Llueve en Madrid, ciudad que no se encuentra entre las más amadas de Chirbes, mientras escribo estas líneas. Llueve y voy pasando las páginas del libro a la búsqueda de un pasaje que me gustó especialmente, de entre esos pasajes en los que el autor demuestra su gran capacidad para la contemplación. Corresponde a un mes de octubre de 1986, a un viaje por Francia. Al llegar a París escribe: “La ciudad otoñal, lluviosa; los castaños amarillos y los robles aún verdes, relucientes, en el bosque de Vincennes. La ciudad gris me invita a quedarme en casa, en la cama, leyendo; a contemplarla –fascinado– solo a ratos, de refilón. La ciudad fría a la que los depresivos nos rendimos, porque nos baja la tensión y nos deja en la cama inermes ante el frío. Ella ahí, y uno consigo mismo”.
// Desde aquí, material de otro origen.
(** * dataEntry: row import, chart aggregation and chart viewport

    A shallow embedding of the data pipeline of the dataEntry application:
    - [DataEntry]: the manual-entry required-field check ([handleSubmit]) and
      the spreadsheet bulk import ([handleFileUpload]) of
      src/pages/DataEntry.tsx;
    - [Analysis]: the chart data transforms ([chartData]: histogram, pareto,
      series) and the zoom/pan handlers ([handleWheel], [handleMouseMove]) of
      the analysis page;
    - [AnalysisPage]: the rest of the analysis page: tick labels, the
      automatic choice of the axes, [renderChart] and runs of viewport
      events;
    - [EntryPage]: the entry row of src/pages/DataEntry.tsx: keys, saving,
      deleting and editing of the listed entries;
    - [Routing]: [ProtectedRoute] and the guarded routes of src/App.tsx.

    Modelling conventions.
    - A number held by a value ([VNum]) is given by its exact value, a
      rational ([Q]): the values cover the finite numbers, and [Number] of a
      value that does not parse is [None] (NaN).
    - Arithmetic is IEEE 754 binary64 ([Binary64]): a number enters it as
      the nearest double (itself, when it is one), and every result of [+],
      [-], [*] and [/] is a double, with the rounding, the signed zeros, the
      infinities and the NaN of the standard.
    - A JavaScript object used as a record of named values is a
      [gmap string val]; reading an absent property gives [VUndefined].
      Only own properties are modelled, except for the object [grouped] of
      the pareto transform, which the code creates as [{}] and reads and
      writes under names taken from the data: there the properties that
      [Object.prototype] hands down are modelled too.
    - [Date] objects live in a heap ([gmap loc Z], the local time value in
      milliseconds), because the import mutates them in place and two rows
      may hold the same object.
    - Built-ins whose result depends on the textual form of a number
      ([Number] of a string, [String] of a number, [toFixed]) are the fields
      of the class [Runtime], as is the order in which [sort] leaves an
      array whose comparator is not consistent; every theorem holds for all
      runtimes. *)

From Stdlib Require Import ZArith QArith Qround Lia Lqa Ascii DecimalString Sorted.
From Stdlib Require Import SpecFloat.
From stdpp Require Import base gmap strings list.

Local Open Scope string_scope.

(** ** JavaScript values and built-ins *)

Module Js.

Definition loc := positive.

Inductive val : Type :=
| VUndefined
| VNull
| VBool (b : bool)
| VNum (n : Q)
| VStr (s : string)
| VObj (o : loc).

(** Built-ins that read or print the digits of a number. *)
Class Runtime := {
  (** [Number(s)] for a string [s]; [None] is NaN. *)
  StringToNumber : string -> option Q;
  (** [String(n)] for a number [n]. *)
  NumberToString : Q -> string;
  (** [Number(o)] for an object [o]; [None] is NaN. *)
  ObjectToNumber : loc -> option Q;
  (** [String(o)] for an object [o]. *)
  ObjectToString : loc -> string;
  (** [n.toFixed(digits)]. *)
  toFixed : Q -> nat -> string;
  (** The order in which [Array.prototype.sort] leaves an array when the
      comparator is not consistent, which ECMAScript leaves to the
      implementation: given the comparator's verdicts on all pairs, the
      positions to pick one after the other among the elements that
      remain. *)
  SortPicks : list (list bool) -> list nat
}.

Definition Qltb (a b : Q) : bool := negb (Qle_bool b a).

(** A number is falsy when it is zero (NaN is not a [Q]). *)
Definition truthy_num (n : Q) : bool := negb (Qeq_bool n 0).

Definition truthy_str (s : string) : bool := negb (String.eqb s "").

Definition truthy (v : val) : bool :=
  match v with
  | VUndefined | VNull => false
  | VBool b => b
  | VNum n => truthy_num n
  | VStr s => truthy_str s
  | VObj _ => true
  end.

(** [o[k]] *)
Definition get (o : gmap string val) (k : string) : val :=
  default VUndefined (o !! k).

Section WithRuntime.
Context `{RT : Runtime}.

(** [Number(v)]; [None] is NaN. *)
Definition Number (v : val) : option Q :=
  match v with
  | VUndefined => None
  | VNull => Some 0%Q
  | VBool b => Some (if b then 1%Q else 0%Q)
  | VNum n => Some n
  | VStr s => StringToNumber s
  | VObj o => ObjectToNumber o
  end.

(** [Number(v) || 0] *)
Definition Number_or_0 (v : val) : Q :=
  match Number v with
  | Some n => if truthy_num n then n else 0%Q
  | None => 0%Q
  end.

(** [String(v)] *)
Definition String_ (v : val) : string :=
  match v with
  | VUndefined => "undefined"
  | VNull => "null"
  | VBool b => if b then "true" else "false"
  | VNum n => NumberToString n
  | VStr s => s
  | VObj o => ObjectToString o
  end.
End WithRuntime.

(** [String(z)] for an integer [z]. *)
Definition String_of_int (z : Z) : string :=
  NilZero.string_of_int (Z.to_int z).

Fixpoint repeat_char (n : nat) (c : Ascii.ascii) : string :=
  match n with
  | O => ""
  | S n' => String c (repeat_char n' c)
  end.

(** [s.padStart(n, c)] for a one-character pad string. *)
Definition padStart (s : string) (n : nat) (c : Ascii.ascii) : string :=
  repeat_char (n - String.length s) c ++ s.

(** [l.slice(i, j)] for [0 <= i <= j]. *)
Definition slice {A : Type} (i j : nat) (l : list A) : list A :=
  take (j - i) (drop i l).

(** [Array.prototype.sort(compareFn)], which is stable; [le a b] stands for
    [compareFn(a, b) <= 0]. *)
Section Sort.
Context {A : Type} (le : A -> A -> bool).

Fixpoint insert_sorted (x : A) (l : list A) : list A :=
  match l with
  | [] => [x]
  | y :: l' => if le x y then x :: l else y :: insert_sorted x l'
  end.

Fixpoint sort (l : list A) : list A :=
  match l with
  | [] => []
  | x :: l' => insert_sorted x (sort l')
  end.
End Sort.

(** The elements of [l] in the order of the [picks]: each pick takes the
    element at that position, modulo their number, among those that remain;
    when the picks run out the rest keeps its order. *)
Fixpoint pick_all {A : Type} (picks : list nat) (l : list A) : list A :=
  match picks with
  | [] => l
  | p :: picks' =>
      match l !! (p mod length l)%nat with
      | Some x => x :: pick_all picks' (delete (p mod length l)%nat l)
      | None => l
      end
  end.

Fixpoint find_index {A : Type} (p : A -> bool) (l : list A) : option nat :=
  match l with
  | [] => None
  | x :: l' => if p x then Some O else S <$> find_index p l'
  end.

End Js.

(** ** Forms (shared by both pages) *)

Module Schema.

Inductive FieldType := text | number | date | time | decimal | dropdown.

Record FormField := {
  field_id : string;
  field_name : string;
  field_type : FieldType;
  required : bool;
  options : option (list string)
}.

Record FormSchema := {
  form_id : string;
  form_name : string;
  fields : list FormField
}.

End Schema.

(** ** Numbers in arithmetic: IEEE 754 binary64

    The results of [+], [-], [*] and [/] are doubles: the exact result
    rounded to the nearest double, ties to even, with signed zeros,
    infinities and NaN.  The operations are those of [SpecFloat], the
    Standard Library's specification of binary floating-point arithmetic,
    at precision 53 and maximal exponent 1024. *)

Module Binary64.

Definition prec : Z := 53.
Definition emax : Z := 1024.

Definition float := spec_float.

Definition zero : float := S754_zero false.
Definition nan : float := S754_nan.

Definition add : float -> float -> float := SFadd prec emax.
Definition sub : float -> float -> float := SFsub prec emax.
Definition mul : float -> float -> float := SFmul prec emax.
Definition div : float -> float -> float := SFdiv prec emax.
Definition opp : float -> float := SFopp.
Definition ltb : float -> float -> bool := SFltb.
Definition leb : float -> float -> bool := SFleb.

Declare Scope double_scope.
Delimit Scope double_scope with D.
Bind Scope double_scope with float.
Infix "+" := add : double_scope.
Infix "-" := sub : double_scope.
Infix "*" := mul : double_scope.
Infix "/" := div : double_scope.
Infix "<?" := ltb : double_scope.
Infix "<=?" := leb : double_scope.

(** The double of an integer (the nearest one, beyond 53 bits). *)
Definition of_Z (z : Z) : float := binary_normalize prec emax z 0 false.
Como me pasó al comienzo, podría haber elegido otro fragmento para acabar este texto, pero, por algún motivo, he vuelto a este recodo de los Diarios. Pienso que por momentos así –y os aseguro que hay muchos más en este trayecto tan cargado de contrastes– merece la pena acometer la lectura, tomar el tren en compañía de Rafael Chirbes, acceder a las ráfagas de verdad que atrapó desde la ventanilla.
Diarios. A ratos perdidos 1 y 2, de Rafael Chirbes, con prólogos de Marta Sanz y Fernando Valls, han sido publicados por Anagrama.